**Your objective**
For every line in the entries that contains "Writes", show the whole line.

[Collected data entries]
-.-.-
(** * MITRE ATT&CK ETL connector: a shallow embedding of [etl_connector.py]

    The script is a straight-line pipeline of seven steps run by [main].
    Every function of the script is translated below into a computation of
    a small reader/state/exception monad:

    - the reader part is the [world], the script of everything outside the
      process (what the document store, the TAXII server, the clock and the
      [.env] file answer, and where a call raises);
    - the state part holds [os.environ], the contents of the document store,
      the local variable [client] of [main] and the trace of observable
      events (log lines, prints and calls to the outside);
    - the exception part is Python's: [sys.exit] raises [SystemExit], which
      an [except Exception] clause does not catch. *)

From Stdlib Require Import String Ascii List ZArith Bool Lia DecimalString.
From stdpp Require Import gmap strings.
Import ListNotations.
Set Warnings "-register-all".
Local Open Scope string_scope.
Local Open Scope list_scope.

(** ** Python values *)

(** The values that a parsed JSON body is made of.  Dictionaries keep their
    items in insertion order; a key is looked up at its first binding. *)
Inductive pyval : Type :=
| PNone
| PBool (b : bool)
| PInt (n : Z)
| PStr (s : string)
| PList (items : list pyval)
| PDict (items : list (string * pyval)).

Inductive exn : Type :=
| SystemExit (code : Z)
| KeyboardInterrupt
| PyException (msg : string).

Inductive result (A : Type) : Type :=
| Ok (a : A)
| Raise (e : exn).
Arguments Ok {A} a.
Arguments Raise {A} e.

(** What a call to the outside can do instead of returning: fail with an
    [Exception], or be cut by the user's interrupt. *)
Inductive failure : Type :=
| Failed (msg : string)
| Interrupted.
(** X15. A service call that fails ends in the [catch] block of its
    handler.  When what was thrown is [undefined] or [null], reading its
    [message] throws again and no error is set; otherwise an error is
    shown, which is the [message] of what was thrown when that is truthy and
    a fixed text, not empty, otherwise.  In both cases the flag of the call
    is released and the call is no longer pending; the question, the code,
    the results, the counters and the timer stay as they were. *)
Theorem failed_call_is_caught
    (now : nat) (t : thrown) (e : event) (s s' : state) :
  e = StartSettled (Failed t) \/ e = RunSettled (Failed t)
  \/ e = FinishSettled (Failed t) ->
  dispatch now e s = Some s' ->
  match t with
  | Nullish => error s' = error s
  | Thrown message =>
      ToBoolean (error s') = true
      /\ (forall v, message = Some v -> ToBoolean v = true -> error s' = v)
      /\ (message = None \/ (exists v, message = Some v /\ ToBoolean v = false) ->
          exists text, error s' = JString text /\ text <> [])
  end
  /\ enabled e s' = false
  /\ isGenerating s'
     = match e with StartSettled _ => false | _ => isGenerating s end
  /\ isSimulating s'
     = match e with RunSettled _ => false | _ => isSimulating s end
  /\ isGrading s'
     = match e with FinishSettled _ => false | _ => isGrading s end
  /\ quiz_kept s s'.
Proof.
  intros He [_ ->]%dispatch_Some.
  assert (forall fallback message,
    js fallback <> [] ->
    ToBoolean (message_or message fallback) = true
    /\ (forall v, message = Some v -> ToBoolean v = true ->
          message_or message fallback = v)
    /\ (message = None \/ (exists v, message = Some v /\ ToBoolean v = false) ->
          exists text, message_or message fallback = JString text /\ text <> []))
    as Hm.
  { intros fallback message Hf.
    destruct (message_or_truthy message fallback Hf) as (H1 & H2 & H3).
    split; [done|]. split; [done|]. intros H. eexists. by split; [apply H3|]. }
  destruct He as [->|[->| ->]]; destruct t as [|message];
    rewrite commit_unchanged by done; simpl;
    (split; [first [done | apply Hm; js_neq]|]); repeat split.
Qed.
-.-.-
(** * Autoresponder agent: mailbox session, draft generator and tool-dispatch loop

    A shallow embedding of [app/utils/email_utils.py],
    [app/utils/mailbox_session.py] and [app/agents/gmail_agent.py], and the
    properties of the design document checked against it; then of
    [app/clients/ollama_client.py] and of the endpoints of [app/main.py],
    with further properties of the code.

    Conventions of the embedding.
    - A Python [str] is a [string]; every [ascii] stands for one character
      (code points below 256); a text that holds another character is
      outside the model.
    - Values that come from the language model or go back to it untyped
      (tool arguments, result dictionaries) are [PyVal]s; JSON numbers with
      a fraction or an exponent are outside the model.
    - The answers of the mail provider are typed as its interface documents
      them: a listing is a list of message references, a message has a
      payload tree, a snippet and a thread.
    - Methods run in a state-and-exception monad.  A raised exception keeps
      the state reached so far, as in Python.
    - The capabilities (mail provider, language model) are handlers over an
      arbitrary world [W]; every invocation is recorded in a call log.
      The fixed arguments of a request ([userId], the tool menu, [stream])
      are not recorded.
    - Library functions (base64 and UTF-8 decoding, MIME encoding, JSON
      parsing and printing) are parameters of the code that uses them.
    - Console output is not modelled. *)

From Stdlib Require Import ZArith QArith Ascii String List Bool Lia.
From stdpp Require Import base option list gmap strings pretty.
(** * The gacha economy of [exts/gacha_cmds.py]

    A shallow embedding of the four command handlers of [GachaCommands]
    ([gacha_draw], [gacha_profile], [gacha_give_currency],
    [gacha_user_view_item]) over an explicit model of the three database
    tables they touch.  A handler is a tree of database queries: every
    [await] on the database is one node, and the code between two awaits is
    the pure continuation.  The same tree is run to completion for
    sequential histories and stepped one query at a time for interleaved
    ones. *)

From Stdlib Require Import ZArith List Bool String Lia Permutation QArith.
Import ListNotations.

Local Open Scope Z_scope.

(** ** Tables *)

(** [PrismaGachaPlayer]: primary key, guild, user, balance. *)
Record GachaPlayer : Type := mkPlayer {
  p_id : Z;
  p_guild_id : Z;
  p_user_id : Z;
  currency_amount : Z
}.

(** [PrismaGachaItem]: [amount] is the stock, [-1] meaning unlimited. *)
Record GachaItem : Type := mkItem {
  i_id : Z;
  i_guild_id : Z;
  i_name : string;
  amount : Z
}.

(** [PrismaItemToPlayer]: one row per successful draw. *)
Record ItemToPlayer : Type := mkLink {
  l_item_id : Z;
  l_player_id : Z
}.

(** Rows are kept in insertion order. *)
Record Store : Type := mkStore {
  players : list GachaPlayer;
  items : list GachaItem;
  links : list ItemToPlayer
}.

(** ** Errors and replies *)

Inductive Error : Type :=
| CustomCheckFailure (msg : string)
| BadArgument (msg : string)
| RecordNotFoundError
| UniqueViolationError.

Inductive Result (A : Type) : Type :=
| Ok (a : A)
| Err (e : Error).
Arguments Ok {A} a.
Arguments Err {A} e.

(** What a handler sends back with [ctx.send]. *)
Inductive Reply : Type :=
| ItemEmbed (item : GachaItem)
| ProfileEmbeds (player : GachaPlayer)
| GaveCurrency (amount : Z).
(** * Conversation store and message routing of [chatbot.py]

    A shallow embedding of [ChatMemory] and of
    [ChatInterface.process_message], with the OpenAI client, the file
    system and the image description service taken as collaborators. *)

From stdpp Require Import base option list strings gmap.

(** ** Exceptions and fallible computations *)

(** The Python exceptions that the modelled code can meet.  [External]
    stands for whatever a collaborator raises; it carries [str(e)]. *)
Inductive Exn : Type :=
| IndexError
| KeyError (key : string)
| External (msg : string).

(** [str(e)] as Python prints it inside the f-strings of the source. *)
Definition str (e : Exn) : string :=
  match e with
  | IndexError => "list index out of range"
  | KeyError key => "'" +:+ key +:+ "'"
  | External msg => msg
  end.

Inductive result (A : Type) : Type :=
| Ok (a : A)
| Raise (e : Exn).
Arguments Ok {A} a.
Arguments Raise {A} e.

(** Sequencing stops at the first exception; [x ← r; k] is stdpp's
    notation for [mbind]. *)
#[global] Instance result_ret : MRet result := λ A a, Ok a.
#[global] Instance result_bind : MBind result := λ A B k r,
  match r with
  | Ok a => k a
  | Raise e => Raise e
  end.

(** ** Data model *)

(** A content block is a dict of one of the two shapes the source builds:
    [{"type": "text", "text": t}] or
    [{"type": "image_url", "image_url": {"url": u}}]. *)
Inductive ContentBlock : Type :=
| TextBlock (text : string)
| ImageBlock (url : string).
-.-.-
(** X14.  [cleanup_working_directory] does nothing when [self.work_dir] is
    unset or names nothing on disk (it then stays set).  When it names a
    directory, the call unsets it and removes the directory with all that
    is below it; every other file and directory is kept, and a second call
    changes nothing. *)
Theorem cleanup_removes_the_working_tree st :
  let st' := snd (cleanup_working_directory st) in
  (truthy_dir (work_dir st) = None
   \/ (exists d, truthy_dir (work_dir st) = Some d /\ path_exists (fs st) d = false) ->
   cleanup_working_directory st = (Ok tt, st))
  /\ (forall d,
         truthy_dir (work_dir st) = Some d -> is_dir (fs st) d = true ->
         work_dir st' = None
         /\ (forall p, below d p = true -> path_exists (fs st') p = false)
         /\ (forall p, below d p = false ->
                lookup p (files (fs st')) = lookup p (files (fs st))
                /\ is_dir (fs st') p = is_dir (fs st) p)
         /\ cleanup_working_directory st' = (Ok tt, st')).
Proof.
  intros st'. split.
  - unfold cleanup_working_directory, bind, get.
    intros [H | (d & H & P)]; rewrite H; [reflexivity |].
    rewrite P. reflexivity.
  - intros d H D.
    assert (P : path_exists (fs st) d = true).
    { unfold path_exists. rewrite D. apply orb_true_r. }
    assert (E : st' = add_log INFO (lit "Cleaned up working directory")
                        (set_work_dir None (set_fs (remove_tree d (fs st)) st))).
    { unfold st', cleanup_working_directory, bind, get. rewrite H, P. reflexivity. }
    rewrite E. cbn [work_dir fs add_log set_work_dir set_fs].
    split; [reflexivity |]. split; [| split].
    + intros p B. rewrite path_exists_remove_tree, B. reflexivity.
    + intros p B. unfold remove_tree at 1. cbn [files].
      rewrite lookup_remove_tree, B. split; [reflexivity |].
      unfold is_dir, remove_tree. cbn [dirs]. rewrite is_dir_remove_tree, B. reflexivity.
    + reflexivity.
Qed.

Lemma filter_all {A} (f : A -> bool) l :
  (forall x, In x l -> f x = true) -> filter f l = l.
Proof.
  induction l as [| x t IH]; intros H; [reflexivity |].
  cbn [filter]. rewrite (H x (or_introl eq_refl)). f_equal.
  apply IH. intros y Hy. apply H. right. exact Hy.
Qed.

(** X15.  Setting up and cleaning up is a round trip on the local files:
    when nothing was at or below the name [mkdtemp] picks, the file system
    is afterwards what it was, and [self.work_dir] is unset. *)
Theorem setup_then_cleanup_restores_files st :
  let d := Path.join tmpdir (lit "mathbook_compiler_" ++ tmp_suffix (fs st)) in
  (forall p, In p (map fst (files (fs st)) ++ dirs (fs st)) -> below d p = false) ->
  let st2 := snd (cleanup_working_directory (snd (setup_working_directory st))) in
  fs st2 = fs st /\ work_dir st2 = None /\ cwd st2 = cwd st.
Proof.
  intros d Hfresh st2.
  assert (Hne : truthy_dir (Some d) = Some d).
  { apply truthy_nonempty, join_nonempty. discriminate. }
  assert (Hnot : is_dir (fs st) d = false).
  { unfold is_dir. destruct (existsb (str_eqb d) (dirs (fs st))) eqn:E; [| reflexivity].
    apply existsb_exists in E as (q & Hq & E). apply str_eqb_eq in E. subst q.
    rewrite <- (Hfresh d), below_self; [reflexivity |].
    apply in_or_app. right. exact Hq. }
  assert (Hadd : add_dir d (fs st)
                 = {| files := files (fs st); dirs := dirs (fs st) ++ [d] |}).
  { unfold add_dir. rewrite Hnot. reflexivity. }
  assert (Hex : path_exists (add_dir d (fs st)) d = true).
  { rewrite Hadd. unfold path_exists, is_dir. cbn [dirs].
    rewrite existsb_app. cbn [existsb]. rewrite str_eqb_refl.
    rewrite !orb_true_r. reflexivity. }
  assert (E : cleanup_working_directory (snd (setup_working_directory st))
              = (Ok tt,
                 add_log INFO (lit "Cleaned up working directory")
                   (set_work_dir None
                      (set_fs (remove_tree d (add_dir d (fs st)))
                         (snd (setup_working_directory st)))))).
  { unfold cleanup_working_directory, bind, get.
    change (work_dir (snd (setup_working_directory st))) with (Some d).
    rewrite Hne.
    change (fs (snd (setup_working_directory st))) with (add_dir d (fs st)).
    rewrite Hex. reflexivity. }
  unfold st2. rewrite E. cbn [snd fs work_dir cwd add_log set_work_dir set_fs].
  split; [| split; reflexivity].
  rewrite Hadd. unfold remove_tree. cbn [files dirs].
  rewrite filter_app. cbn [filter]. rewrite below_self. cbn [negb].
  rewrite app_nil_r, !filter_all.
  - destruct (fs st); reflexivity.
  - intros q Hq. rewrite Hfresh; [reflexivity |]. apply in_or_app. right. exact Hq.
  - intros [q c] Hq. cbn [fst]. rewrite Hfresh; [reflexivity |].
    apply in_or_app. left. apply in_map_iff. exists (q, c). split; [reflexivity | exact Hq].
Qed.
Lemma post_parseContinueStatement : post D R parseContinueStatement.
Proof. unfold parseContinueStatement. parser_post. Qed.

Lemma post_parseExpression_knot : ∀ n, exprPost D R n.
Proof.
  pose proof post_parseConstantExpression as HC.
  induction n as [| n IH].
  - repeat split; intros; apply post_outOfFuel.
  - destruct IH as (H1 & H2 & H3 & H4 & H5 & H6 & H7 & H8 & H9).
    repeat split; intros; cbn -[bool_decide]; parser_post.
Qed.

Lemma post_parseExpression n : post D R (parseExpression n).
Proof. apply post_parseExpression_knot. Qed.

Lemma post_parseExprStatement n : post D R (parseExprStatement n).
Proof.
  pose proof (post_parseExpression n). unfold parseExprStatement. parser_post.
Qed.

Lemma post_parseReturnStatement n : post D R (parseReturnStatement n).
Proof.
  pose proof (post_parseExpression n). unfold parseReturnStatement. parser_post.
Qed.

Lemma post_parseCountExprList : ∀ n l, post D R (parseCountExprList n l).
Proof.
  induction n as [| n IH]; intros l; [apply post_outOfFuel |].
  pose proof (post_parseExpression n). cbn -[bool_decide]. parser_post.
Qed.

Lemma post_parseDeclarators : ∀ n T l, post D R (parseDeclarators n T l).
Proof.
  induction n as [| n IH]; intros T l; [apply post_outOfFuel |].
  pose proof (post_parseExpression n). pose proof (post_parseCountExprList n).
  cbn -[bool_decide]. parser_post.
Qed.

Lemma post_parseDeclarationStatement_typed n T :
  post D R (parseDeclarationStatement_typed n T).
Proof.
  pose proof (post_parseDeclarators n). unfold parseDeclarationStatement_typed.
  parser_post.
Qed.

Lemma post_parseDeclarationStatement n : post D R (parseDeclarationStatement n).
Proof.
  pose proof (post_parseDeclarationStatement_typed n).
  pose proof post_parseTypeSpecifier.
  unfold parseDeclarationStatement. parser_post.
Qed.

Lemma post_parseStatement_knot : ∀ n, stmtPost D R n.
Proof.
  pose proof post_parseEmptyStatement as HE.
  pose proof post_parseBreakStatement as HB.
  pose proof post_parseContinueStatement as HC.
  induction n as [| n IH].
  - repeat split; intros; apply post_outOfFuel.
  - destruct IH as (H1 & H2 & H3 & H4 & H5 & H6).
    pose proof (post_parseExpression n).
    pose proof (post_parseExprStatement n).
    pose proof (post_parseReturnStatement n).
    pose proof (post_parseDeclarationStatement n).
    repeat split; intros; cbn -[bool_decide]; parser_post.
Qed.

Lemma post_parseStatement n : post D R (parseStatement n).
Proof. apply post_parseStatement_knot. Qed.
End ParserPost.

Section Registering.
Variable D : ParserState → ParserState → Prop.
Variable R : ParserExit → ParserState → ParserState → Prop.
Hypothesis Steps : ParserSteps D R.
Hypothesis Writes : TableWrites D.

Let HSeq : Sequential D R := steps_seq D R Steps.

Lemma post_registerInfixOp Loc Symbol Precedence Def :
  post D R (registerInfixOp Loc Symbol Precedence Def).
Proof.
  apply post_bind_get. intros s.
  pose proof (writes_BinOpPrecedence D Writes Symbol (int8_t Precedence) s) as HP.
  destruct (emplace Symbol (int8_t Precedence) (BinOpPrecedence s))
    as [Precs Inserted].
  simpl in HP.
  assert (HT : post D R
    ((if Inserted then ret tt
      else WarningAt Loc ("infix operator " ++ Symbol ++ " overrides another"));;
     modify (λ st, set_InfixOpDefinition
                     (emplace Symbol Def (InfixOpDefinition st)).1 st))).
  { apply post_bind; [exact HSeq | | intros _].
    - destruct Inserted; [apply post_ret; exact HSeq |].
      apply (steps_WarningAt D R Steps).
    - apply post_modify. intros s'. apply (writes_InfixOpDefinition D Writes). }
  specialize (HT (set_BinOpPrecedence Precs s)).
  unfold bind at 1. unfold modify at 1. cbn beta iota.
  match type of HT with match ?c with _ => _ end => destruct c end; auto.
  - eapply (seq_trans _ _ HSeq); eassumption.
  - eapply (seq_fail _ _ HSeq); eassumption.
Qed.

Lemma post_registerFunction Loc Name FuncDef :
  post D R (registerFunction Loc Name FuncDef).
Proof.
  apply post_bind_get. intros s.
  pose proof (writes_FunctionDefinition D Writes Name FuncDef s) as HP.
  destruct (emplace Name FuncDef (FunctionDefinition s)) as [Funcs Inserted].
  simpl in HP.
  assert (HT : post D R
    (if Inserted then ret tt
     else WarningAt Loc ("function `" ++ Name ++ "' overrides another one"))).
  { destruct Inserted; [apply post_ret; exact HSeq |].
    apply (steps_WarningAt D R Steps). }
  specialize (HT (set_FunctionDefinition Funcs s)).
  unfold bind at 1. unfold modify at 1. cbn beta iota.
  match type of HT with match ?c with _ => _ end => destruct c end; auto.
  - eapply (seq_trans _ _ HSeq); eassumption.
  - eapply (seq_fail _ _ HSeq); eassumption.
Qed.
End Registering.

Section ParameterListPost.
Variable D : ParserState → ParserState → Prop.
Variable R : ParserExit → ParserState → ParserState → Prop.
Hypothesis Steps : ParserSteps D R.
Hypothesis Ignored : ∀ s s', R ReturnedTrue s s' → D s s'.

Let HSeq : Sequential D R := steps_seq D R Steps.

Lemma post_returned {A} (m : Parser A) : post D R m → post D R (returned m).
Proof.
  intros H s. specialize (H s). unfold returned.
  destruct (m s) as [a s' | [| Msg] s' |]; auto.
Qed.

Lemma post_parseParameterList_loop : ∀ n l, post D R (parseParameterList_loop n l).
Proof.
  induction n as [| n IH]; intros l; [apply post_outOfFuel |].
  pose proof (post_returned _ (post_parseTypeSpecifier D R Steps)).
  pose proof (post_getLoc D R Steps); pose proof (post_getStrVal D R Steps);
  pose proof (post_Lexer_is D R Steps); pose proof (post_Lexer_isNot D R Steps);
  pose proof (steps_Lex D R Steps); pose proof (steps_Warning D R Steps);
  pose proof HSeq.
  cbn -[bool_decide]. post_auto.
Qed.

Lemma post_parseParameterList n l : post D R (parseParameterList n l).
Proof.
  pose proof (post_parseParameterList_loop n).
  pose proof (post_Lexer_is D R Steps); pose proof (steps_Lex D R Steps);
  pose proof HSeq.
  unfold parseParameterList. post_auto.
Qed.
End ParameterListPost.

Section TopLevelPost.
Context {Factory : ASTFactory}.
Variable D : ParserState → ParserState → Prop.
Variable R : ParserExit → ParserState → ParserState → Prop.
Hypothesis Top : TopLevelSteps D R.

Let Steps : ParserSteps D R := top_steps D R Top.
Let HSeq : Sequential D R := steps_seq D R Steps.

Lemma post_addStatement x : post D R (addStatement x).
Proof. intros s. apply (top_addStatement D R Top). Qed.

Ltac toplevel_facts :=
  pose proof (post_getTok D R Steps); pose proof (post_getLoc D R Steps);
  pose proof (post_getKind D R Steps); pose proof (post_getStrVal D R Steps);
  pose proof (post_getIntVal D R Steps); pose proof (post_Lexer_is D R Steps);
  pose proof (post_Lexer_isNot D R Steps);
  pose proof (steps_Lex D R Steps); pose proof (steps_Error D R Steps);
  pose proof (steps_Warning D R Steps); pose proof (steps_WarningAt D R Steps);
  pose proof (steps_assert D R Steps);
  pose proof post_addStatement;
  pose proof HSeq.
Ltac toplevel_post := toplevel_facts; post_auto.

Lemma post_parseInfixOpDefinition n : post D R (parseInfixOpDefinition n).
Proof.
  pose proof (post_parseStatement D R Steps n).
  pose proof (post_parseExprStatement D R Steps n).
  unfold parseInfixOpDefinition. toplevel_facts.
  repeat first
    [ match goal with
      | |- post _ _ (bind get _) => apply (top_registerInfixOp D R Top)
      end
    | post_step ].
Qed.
-.-.-
**Response below**
Hypothesis Writes : TableWrites D.
  pose proof (writes_BinOpPrecedence D Writes Symbol (int8_t Precedence) s) as HP.
    - apply post_modify. intros s'. apply (writes_InfixOpDefinition D Writes). }
  pose proof (writes_FunctionDefinition D Writes Name FuncDef s) as HP.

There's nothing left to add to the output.